Submitted to: Meeting Abstract
Publication Type: Abstract only
Publication Acceptance Date: 6/2/2008
Publication Date: 10/5/2008
Citation: Causarano, H.J., Doraiswamy, P.C., Izaurralde, R.C., McCarty, G.W., Milak, S., Stern, A.J. 2008. Simulating soil organic carbon in the US Corn Belt and associated uncertainties [abstract]. American Society of Agronomy. 2008 CDROM. Interpretive Summary:
Technical Abstract: Increasing soil organic carbon (SOC) on degraded lands has positive impacts on soil quality and productivity, and is an accepted approach to offset CO2 emissions in the short term. Direct measurements combined with system modeling are used to estimate the impacts of management practices on SOC at the regional scale but few studies report on estimations uncertainty. Sources of uncertainty are model errors, model initialization, measurement errors, data and model aggregation, and abrupt changes in the system that are not adequately simulated. We evaluated the Environmental Policy Integrated Climate (EPIC) model for its ability to simulate SOC and estimated the uncertainty of simulation results. A detailed and computationally intensive approach for integrating the EPIC model with soil, climate, land use, and management data was developed to conduct simulations at a grid-cell level of 2.59 km2 in croplands of Iowa, Illinois and Indiana. Uncertainties were 26–30% when simulations were conducted at the regional scale but reduced to 8–11% with site-specific simulations. Estimated current SOC stocks in the top 20 cm varied considerably (11–157 Mg C ha-1) and were largely controlled by tillage practices, clay content, slope and elevation. Provided that current trends in adoption of conservation tillage continues, SOC changes were estimated at -0.28 to 0.52 Mg C ha-1 yr-1 depending on topography.

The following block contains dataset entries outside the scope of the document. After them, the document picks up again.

Lemma exec_write_spec ops : forall o bs grow changes, sds_rep o bs -> Forall is_byte bs -> Zlen bs < 2 ^ 61 -> Forall (field_ok (bits_of bs)) ops ->
  exists o' bs', exec_ops ops (Some (StrObj true o)) grow changes =
      Ret ((ops_ref ops (negb (grow =? 0)) (bits_of bs) changes).1.1, Some (StrObj true o'), (ops_ref ops (negb (grow =? 0)) (bits_of bs) changes).2) /\
    sds_rep o' bs' /\ Forall is_byte bs' /\ Zlen bs' = Zlen bs /\ bits_of bs' = (ops_ref ops (negb (grow =? 0)) (bits_of bs) changes).1.2.
Proof.
  induction ops as [|op ops IH]; intros o bs grow changes Hr Hb Hl Hops; cbn [exec_ops ops_ref]; [by exists o, bs|].
  apply list.Forall_cons in Hops as [Hop Hops]. set (L := bits_of bs) in *. destruct (op_ref op (negb (grow =? 0)) L) as [[r l] changed] eqn:Eop.
  assert (exists o' bs', match bf_opcode op with
      | BITFIELDOP_GET => r ← get_op (Some (StrObj true o)) op; Ret (r, Some (StrObj true o), changes)
      | _ => '(r, s, changed) ← write_op o grow op; Ret (r, Some (StrObj true s), changes + c_bool changed) end = Ret (r, Some (StrObj true o'), changes + c_bool changed) /\
      sds_rep o' bs' /\ Forall is_byte bs' /\ Zlen bs' = Zlen bs /\ bits_of bs' = l) as (o1 & bs1 & E1 & Hr1 & Hb1 & Hl1 & El).
  { destruct (is_write op) eqn:Hw.
    - destruct (write_op_spec op o bs grow Hr Hb Hl Hop Hw) as (o' & bs' & E & H1 & H2 & H3 & H4). fold L in E, H4. rewrite Eop in E, H4. cbn [fst snd] in E, H4.
      exists o', bs'. split; [|done]. unfold is_write in Hw. destruct (bf_opcode op); [done|..]; by rewrite E, ret_bind.
    - unfold is_write in Hw. destruct Hop as [Hok _]. unfold op_ref in Eop. destruct (bf_opcode op); [|done..]. injection Eop as <- <- <-.
      exists o, bs. split; [|done]. rewrite (get_op_spec _ op (sds_block o) (sds_pos o) bs), ret_bind, Z.add_0_r; [done| | |done].
      + cbn [getObjectReadOnlyString]. by rewrite (rep_len _ _ Hr), ret_bind.
      + pose proof (rep_read _ _ Hr) as E. unfold s_read in E. by rewrite Z.add_0_r in E. }
  assert (Forall (field_ok (bits_of bs1)) ops) as Hops1.
  { eapply list.Forall_impl; [exact Hops|]. intros op' [H1 H2]. split; [done|]. intros Hw. specialize (H2 Hw). unfold L in H2. rewrite Zlen_bits in *. by rewrite Hl1. }
  destruct (IH o1 bs1 grow (changes + c_bool changed) Hr1 Hb1 ltac:(lia) Hops1) as (o2 & bs2 & E2 & Hr2 & Hb2 & Hl2 & El2). rewrite El in E2, El2.
  destruct (ops_ref ops (negb (grow =? 0)) l (changes + c_bool changed)) as [[rs l2] changes2]. cbn [fst snd] in *.
  exists o2, bs2. split; [|split; [done|split; [done|split; [lia|done]]]].
  assert (forall k : reply * option kvobj * Z -> outcome (list reply * option kvobj * Z), (x ← match bf_opcode op with
      | BITFIELDOP_GET => r ← get_op (Some (StrObj true o)) op; Ret (r, Some (StrObj true o), changes)
      | _ => '(r, s, changed) ← write_op o grow op; Ret (r, Some (StrObj true s), changes + c_bool changed) end; k x) = k (r, Some (StrObj true o1), changes + c_bool changed)) as Hk
    by (intros k; by rewrite E1, ret_bind).
  revert Hk. destruct (bf_opcode op); intros Hk; rewrite Hk, E2, ret_bind; done.
Qed.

We calculated that SOC would increase from 660 Tg C in 2008 to 700 Tg C in 2018 (3.4 Tg C yr-1), but based on the uncertainty, we were not able to conclude that these croplands are creating a net sink for atmospheric CO2. More data on spatial and temporal variation in SOC are needed to improve model accuracy. Overall, combining land use maps with EPIC proved valid for predicting impacts of management practices on crop yields and SOC.